| Data extracts |
(* ===== verification/XmlLinks.v ===== *)
(** * The shape of the tags of one parent

    [linked]: the three chains of the tags of a parent.  The lemmas say what [place_ordered] and [place_typed] make
    of each. *)
From stdpp Require Import gmap strings sorting.
From Stdlib Require Import String Ascii.
From S2P Require Import Prelude CStrings XmlTree XmlChains.
Open Scope Z_scope.
#[local] Notation length := List.length (only parsing).

(** The tags of a name. *)
Definition named (m : store) (nm : string) (L : list nat) : list nat := filter (fun x => rd xname m x = Some nm) L.
Definition firsts (m : store) (L F : list nat) : Prop := forall x, x ∈ F <-> exists nm, head (named m nm L) = Some x.
Definition off_at (m : store) (x : nat) : Z := default 0 (rd xoff m x).
Record linked (m : store) (dest : nat) (L F : list nat) : Prop := {
  linked_child : rd xchild m dest = Some (head L);
  linked_ordered : chain m xordered L;
  linked_next : forall nm, chain m xnext (named m nm L);
  linked_sibling : chain m xsibling F;
  linked_head : head F = head L;
  linked_nodup : NoDup L;
  linked_nodup_firsts : NoDup F;
  linked_firsts : firsts m L F;
  linked_parent : forall x, x ∈ L -> rd xparent m x = Some (Some dest);
  linked_dest : dest ∉ L
}.

(** ** Names *)

Lemma named_app m nm l1 l2 : named m nm (l1 ++ l2) = named m nm l1 ++ named m nm l2.
Proof. apply filter_app. Qed.
Lemma named_cons m nm x l : named m nm (x :: l) = if decide (rd xname m x = Some nm) then x :: named m nm l else named m nm l.
Proof. unfold named. by rewrite filter_cons. Qed.
Lemma named_same m m' nm l : (forall x, x ∈ l -> rd xname m' x = rd xname m x) -> named m' nm l = named m nm l.
Proof. intros E. induction l as [|x l IH]; [done|]. rewrite !named_cons, E, IH by set_solver. done. Qed.
Lemma in_named m nm L x : x ∈ named m nm L <-> rd xname m x = Some nm /\ x ∈ L.
Proof. unfold named. by rewrite list_elem_of_filter. Qed.
Lemma head_in {A} (l : list A) x : head l = Some x -> x ∈ l.
Proof. destruct l; [done|]. intros [= ->]. set_solver. Qed.
Lemma head_named m nm L x : head (named m nm L) = Some x -> rd xname m x = Some nm /\ x ∈ L.
Proof. intros H%head_in. by apply in_named. Qed.
Lemma firsts_in m L F x : firsts m L F -> x ∈ F -> x ∈ L.
Proof. intros H [nm E]%H. by apply head_named in E as [_ E]. Qed.
Lemma firsts_name m L F nm x : firsts m L F -> rd xname m x = Some nm -> x ∈ F <-> head (named m nm L) = Some x.
Proof.
  intros H N. rewrite (H x). split; [|by exists nm]. intros [nm' E]. assert (nm = nm') as ->; [|done].
  apply head_named in E as [E _]. congruence.
Qed.
Lemma named_nodup m nm L : NoDup L -> NoDup (named m nm L).
Proof. apply NoDup_filter. Qed.

Lemma linked_frame m m' dest L F : (forall x, x ∈ dest :: L -> m' !! x = m !! x) -> linked m dest L F -> linked m' dest L F.
Proof.
  intros E [C O N S H ND NF FI P D].
  assert (R : forall A (p : tag -> A) x, x ∈ dest :: L -> rd p m' x = rd p m x) by (intros; unfold rd; by rewrite E).
  assert (NM : forall nm, named m' nm L = named m nm L) by (intros nm; apply named_same; intros; apply R; set_solver).
  assert (IF : forall x, x ∈ F -> x ∈ L) by (intros x; by apply (firsts_in m)).
  split; try done.
  - rewrite R; [done|set_solver].
  - apply (chain_agree m); [intros; apply R; set_solver|done].
  - intros nm. rewrite NM. apply (chain_agree m); [|apply N]. intros x [_ I]%in_named. apply R. set_solver.
  - apply (chain_agree m); [|done]. intros x I. apply R. set_solver.
  - intros x. rewrite (FI x). by setoid_rewrite NM.
  - intros x I. rewrite R; [by apply P|set_solver].
Qed.

(** ** The order of the text *)

Section Ordered.
Context (m : store) (xml dest h : nat) (o : Z) (L1 L2 : list nat).
Context (C : rd xchild m dest = Some (Some h)) (O : chain m xordered (L1 ++ L2)) (H : head (L1 ++ L2) = Some h) (ND : NoDup (L1 ++ L2)).
Context (B1 : Forall (fun x => off_at m x <= o) L1) (B2 : at_head (fun x => o < off_at m x) L2) (A : forall x, x ∈ L1 ++ L2 -> is_Some (rd xoff m x)).
Context (X : xml ∉ L1 ++ L2) (XD : xml <> dest) (SX : is_Some (m !! xml)).

Lemma tag_off x : x ∈ L1 ++ L2 -> exists t, m !! x = Some t /\ xoff t = off_at m x.
Proof using A. intros I. destruct (A x I) as [v E]. unfold off_at. rewrite E. by apply rd_tag. Qed.
Lemma place_ordered_exact : exists m', place_ordered m xml dest h o = Ok m' /\ chain m' xordered (L1 ++ xml :: L2) /\
  rd xchild m' dest = Some (head (L1 ++ xml :: L2)) /\ (forall y, rd xname m' y = rd xname m y /\ rd xoff m' y = rd xoff m y /\
    rd xnext m' y = rd xnext m y /\ rd xsibling m' y = rd xsibling m y /\ rd xparent m' y = rd xparent m y).
Proof using All.
  pose proof tag_off as T. unfold place_ordered. assert (Hin : h ∈ L1 ++ L2) by by apply head_in. destruct (T h Hin) as (t & E & V).
  unfold deref. rewrite E, V. destruct L1 as [|x l] eqn:EL.
  - cbn in H. destruct L2 as [|z l2]; [done|]. injection H as ->. cbn in B2. rewrite (proj2 (Z.leb_gt _ _)) by done.
    eexists. split; [done|]. split; [|split].
    + cbn [app]. split; [rdw; done|]. apply (chain_agree m); [|exact O]. intros y I. assert (xml <> y) by (intros ->; done). rdw. done.
    + rewrite rd_child; [done|]. apply some_alter, (rd_some xchild). by rewrite C.
    + intros y. rdw. done.
  - injection H as ->. pose proof B1 as [Bh _]%Forall_cons. rewrite (proj2 (Z.leb_le _ _)) by done.
    destruct (last (h :: l)) as [c|] eqn:EC; [|by rewrite last_cons in EC; destruct (last l)].
    assert (Ic : c ∈ h :: l) by by apply last_Some_elem_of. assert (xml <> c) by (intros ->; set_solver).
    rewrite (advance_chain m xordered _ L2 c l); [|exact O| | | |exact EC].
    + destruct (m !! c) as [tc|] eqn:Ec; [|by destruct (T c ltac:(set_solver)) as (? & ? & _); congruence].
      pose proof (chain_last _ _ _ _ _ O EC) as LC. apply rd_tag in LC as (t' & E' & LC). rewrite Ec in E'. injection E' as <-. rewrite LC.
      eexists. split; [done|]. split; [|split].
      * apply (chain_splice m _ _ _ L2); [done|by apply NoDup_app in ND as [ND _]| | |].
        -- intros z Iz N. assert (xml <> z) by (intros ->; set_solver). assert (c <> z) by congruence. rdw. done.
        -- intros y Ey. assert (y = c) as -> by congruence. rewrite rd_ordered; [done|]. apply some_alter. by rewrite Ec.
        -- split; [rdw; done|]. apply (chain_agree m); [|by apply chain_tail in O]. intros y Iy.
           assert (xml <> y) by (intros ->; set_solver). assert (c <> y) by (apply NoDup_app in ND as (_ & ND & _); intros ->; set_solver). rdw. done.
      * rdw. done.
      * intros y. rdw. done.
    + apply Forall_cons in B1 as [_ B1]. rewrite Forall_forall in B1 |- *. intros y Iy. destruct (T y ltac:(set_solver)) as (u & Eu & Vu).
      exists u. split; [done|]. apply Z.leb_le. rewrite Vu. by apply B1.
    + destruct L2 as [|z l2]; [done|]. destruct (T z ltac:(set_solver)) as (u & Eu & Vu). exists u. split; [done|]. apply Z.leb_gt. by rewrite Vu.
    + unfold turns. pose proof (chain_size _ _ _ O ND) as CS. rewrite length_app in CS. cbn in CS. lia.
Qed.
End Ordered.

(** ** Names and first tags *)

Definition kept_by_typed (m m' : store) : Prop := forall y, rd xname m' y = rd xname m y /\ rd xoff m' y = rd xoff m y /\
  rd xordered m' y = rd xordered m y /\ rd xchild m' y = rd xchild m y /\ rd xparent m' y = rd xparent m y.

| Work order |
Of the entries listed above, reproduce only the lines starting at the line containing "Proof. apply NoDup_filter. Qed." and ending at the line containing "Section Ordered.". Include both, exactly as they stand.

| Problem solution |
Proof. apply NoDup_filter. Qed.

Lemma linked_frame m m' dest L F : (forall x, x ∈ dest :: L -> m' !! x = m !! x) -> linked m dest L F -> linked m' dest L F.
Proof.
  intros E [C O N S H ND NF FI P D].
  assert (R : forall A (p : tag -> A) x, x ∈ dest :: L -> rd p m' x = rd p m x) by (intros; unfold rd; by rewrite E).
  assert (NM : forall nm, named m' nm L = named m nm L) by (intros nm; apply named_same; intros; apply R; set_solver).
  assert (IF : forall x, x ∈ F -> x ∈ L) by (intros x; by apply (firsts_in m)).
  split; try done.
  - rewrite R; [done|set_solver].
  - apply (chain_agree m); [intros; apply R; set_solver|done].
  - intros nm. rewrite NM. apply (chain_agree m); [|apply N]. intros x [_ I]%in_named. apply R. set_solver.
  - apply (chain_agree m); [|done]. intros x I. apply R. set_solver.
  - intros x. rewrite (FI x). by setoid_rewrite NM.
  - intros x I. rewrite R; [by apply P|set_solver].
Qed.

(** ** The order of the text *)

Section Ordered.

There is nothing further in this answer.